Hagberg James M, McCole Steve D, Brown Michael D, Ferrell Robert E, Wilund Kenneth R, Huberty Andrea, Douglass Larry W, Moore Geoffrey E
Division of Cardiology, University of Pittsburgh, Pittsburgh, PA 15213, USA.
J Appl Physiol (1985). 2002 Mar;92(3):1083-8. doi: 10.1152/japplphysiol.00135.2001.

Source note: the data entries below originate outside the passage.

(* ===== verification/CuScenario.v ===== *)
(** * Guarded app control: a concrete run

    One Task drives Finder: a session is started, the application observed, a
    focus action authorised, performed and verified, and at another moment the
    user stops the session while the driver acts.  The witnesses of [CuTheorems]
    and [CuOperations] evaluate the model on these systems. *)
From S2P Require Import Prelude RustStr P0Contracts CuContracts CuPolicy CuState CuVerification CuObservation CuManager CuExecute CuInvariants CuSystem.
Local Open Scope Z_scope.

Module Demo.
(** A toy serializer and digest: what matters is that they are functions. *)
Definition to_vec (d : Document) : option (list Z) :=
  Some match d with
       | ActionBinding a _ => [1; Z.of_nat (length (DesktopSemanticAction.references a))]
       | ObservationDoc o => [2; DesktopObservation.revision o]
       | SemanticDoc _ _ k _ _ => 3 :: default [] k
       | PostconditionDoc _ => [4]
       end.
Definition sha256 (bytes : list Z) : list Z :=
  replicate 31 7 ++ [foldr Z.add 0 bytes mod 256].

Definition fs : FileSystem :=
  {| canonicalize := Some; is_dir := fun _ => true; is_file := fun _ => true;
     read_file := fun _ => Some [1; 2; 3] |}.
(** Every call draws other bytes; the clock stands at one second per call. *)
Definition env_at (k : Z) : Env :=
  mkEnv (fun _ => 1000 * k) (fun i => replicate 24 ((16 * k + Z.of_nat i) mod 256)) fs
    None None None.

Definition uuid (k : Z) : list Z := replicate 16 k.
Definition project : str := as_str (id_new KProject (uuid 5)).
Definition task : str := as_str (id_new KTaskRun (uuid 9)).
Definition finder : str := lit "com.apple.finder".

Definition start : StartAppControlSession.t :=
  StartAppControlSession.mk project task [finder] [] [].
Definition session_id : str := new_session_id (env_at 1).

Definition file_list : DriverElement.t :=
  DriverElement.mk (lit "list") (lit "AXList") (Some (lit "Files")) None false true true
    false [DesktopActionKind.Focus] None.
Definition path_bar : DriverElement.t :=
  DriverElement.mk (lit "path") (lit "AXGroup") None None false true true
    false [DesktopActionKind.Focus] None.
Definition screen (focused : string) : DriverObservation.t :=
  DriverObservation.mk AccessibilityPermission.Granted
    (DesktopApplicationObservation.mk finder (lit "Finder") 42)
    (DesktopWindowObservation.mk (lit "w1") (lit "Documents") true false)
    (Some (lit focused)) [file_list; path_bar] None.
Arguments screen focused%_string.

(** The reference issued to the first element by the first observation. *)
Definition reference : str := CuState.opaque_id (lit "appref") (rng (env_at 3) 1%nat).
Definition focus : ExecuteDesktopActionRequest.t :=
  ExecuteDesktopActionRequest.mk session_id task 1 (DesktopSemanticAction.Focus reference)
    ExpectedOutcomeKind.ElementState.
Definition decision : AuthorityDecision.t := AuthorityDecision.mk true (lit "d1").
Definition done_focus : DriverActionResult.t :=
  DriverActionResult.mk (lit "token")
    (ObservedPostcondition.ElementState (lit "list") (lit "focused")).

Definition answer (k : Z) (focused : string) : Answer :=
  mkAnswer (env_at k) (Ok decision) (Ok done_focus) (Ok (screen focused)).
Arguments answer k focused%_string.

Definition control_request (c : AppControlControl.t) : ControlAppControlSessionRequest.t :=
  ControlAppControlSessionRequest.mk session_id task c.

Definition opening : list Event :=
  [StartSession (env_at 1) start; CallObserve (env_at 2) session_id task;
   Resume 0 (answer 3 "path"); CallExecute (env_at 4) None focus].
Definition to_driver : list Event := opening ++ [Resume 1 (answer 5 "path")].
Definition to_end : list Event :=
  to_driver ++ [Resume 1 (answer 6 "path"); Resume 1 (answer 7 "list");
                Resume 1 (answer 8 "list")].
Definition stop : Event := ControlSession (env_at 9) (control_request AppControlControl.Stop).

Definition run (es : list Event) (sys : System) : System :=
  foldl (fun sys e => apply to_vec sha256 e sys) sys es.
(** Every identifier drawn along the run is fresh. *)
Fixpoint fresh_run (es : list Event) (sys : System) : bool :=
  match es with
  | [] => true
  | e :: es' =>
      match e with
      | StartSession env _ =>
          bool_decide
            (ManagerState.sessions (inner (manager sys)) !! new_session_id env = None)
      | _ => true
      end && fresh_run es' (apply to_vec sha256 e sys)
  end.
Definition after (es : list Event) : System := run es new_system.
Definition session_of (sys : System) : option SessionRecord.t :=
  ManagerState.sessions (inner (manager sys)) !! session_id.

Lemma run_reachable es sys :
  fresh_run es sys = true -> reachable to_vec sha256 sys ->
  reachable to_vec sha256 (run es sys).
Proof.
  revert sys. induction es as [|e es IH]; intros sys Hf Hr; [done|].
  cbn in Hf. apply andb_true_iff in Hf as [He Hf]. apply IH; [done|].
  constructor; [done|]. destruct e; try done. by apply bool_decide_eq_true in He.
Qed.
Lemma after_reachable es :
  fresh_run es new_system = true -> reachable to_vec sha256 (after es).
Proof. intros H. apply run_reachable; [done | constructor]. Qed.

(** The model runs: the action ends with a recorded outcome. *)
Example demo_executes :
  match calls (after to_end) !! 1%nat with
  | Some (Call.Executed (Ok outcome)) =>
      bool_decide (DesktopOutcomeReceipt.status (DesktopActionOutcome.receipt outcome)
                   = AppControlOutcomeStatus.Verified) = true
  | _ => False
  end.
Proof. vm_compute. reflexivity. Qed.
End Demo.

We sought to determine whether the angiotensin-converting enzyme (ACE) insertion (I)/deletion (D) polymorphism is associated with submaximal exercise cardiovascular hemodynamics. Postmenopausal healthy women (20 sedentary, 20 physically active, 22 endurance athletes) had cardiac output (acetylene rebreathing) measured during 40, 60, and 80% VO(2 max) exercise. The interaction of ACE genotype and habitual physical activity (PA) level was significantly associated with submaximal exercise systolic blood pressure, with only sedentary women exhibiting differences among genotypes. No significant effects of ACE genotype or its interaction with PA levels was observed for submaximal exercise diastolic blood pressure. ACE genotype was significantly associated with submaximal exercise heart rate (HR) with ACE II having approximately 10 beats/min higher HR than ACE ID/DD genotype women. ACE genotype did not interact significantly with habitual PA level to associate with submaximal exercise HR. ACE genotype was not independently, but was interactively with habitual PA levels, associated with differences in submaximal exercise cardiac output and stroke volume. For cardiac output, ACE II genotype women athletes had ~25% greater cardiac output than ACE DD genotype women athletes, whereas for stroke volume genotype-dependent differences were observed in both the physically active and athletic women. ACE genotype was not significantly associated, either independently or interactively with habitual PA levels, with submaximal exercise total peripheral resistance or arteriovenous O(2) difference. Thus the common ACE locus polymorphic variation is associated with many submaximal exercise cardiovascular hemodynamic responses.
我们试图确定血管紧张素转换酶(ACE)插入(I)/缺失(D)多态性是否与次极量运动时的心血管血流动力学相关。绝经后健康女性(20名久坐不动者、20名体力活动者、22名耐力运动员)在进行40%、60%和80%最大摄氧量(VO₂max)运动时测量心输出量(采用乙炔再呼吸法)。ACE基因型与习惯性体力活动(PA)水平的相互作用与次极量运动收缩压显著相关,只有久坐不动的女性在基因型之间存在差异。对于次极量运动舒张压,未观察到ACE基因型或其与PA水平的相互作用有显著影响。ACE基因型与次极量运动心率(HR)显著相关,ACE II基因型女性的心率比ACE ID/DD基因型女性高约10次/分钟。ACE基因型与习惯性PA水平在次极量运动HR方面未产生显著相互作用。ACE基因型并非独立地,而是与习惯性PA水平相互作用,与次极量运动心输出量和每搏输出量的差异相关。在心输出量方面,ACE II基因型女运动员的心输出量比ACE DD基因型女运动员高约25%,而在每搏输出量方面,在体力活动女性和运动员女性中均观察到基因型依赖性差异。ACE基因型无论是独立地还是与习惯性PA水平相互作用,与次极量运动总外周阻力或动静脉氧差均无显著关联。因此,常见的ACE基因座多态性变异与许多次极量运动心血管血流动力学反应相关。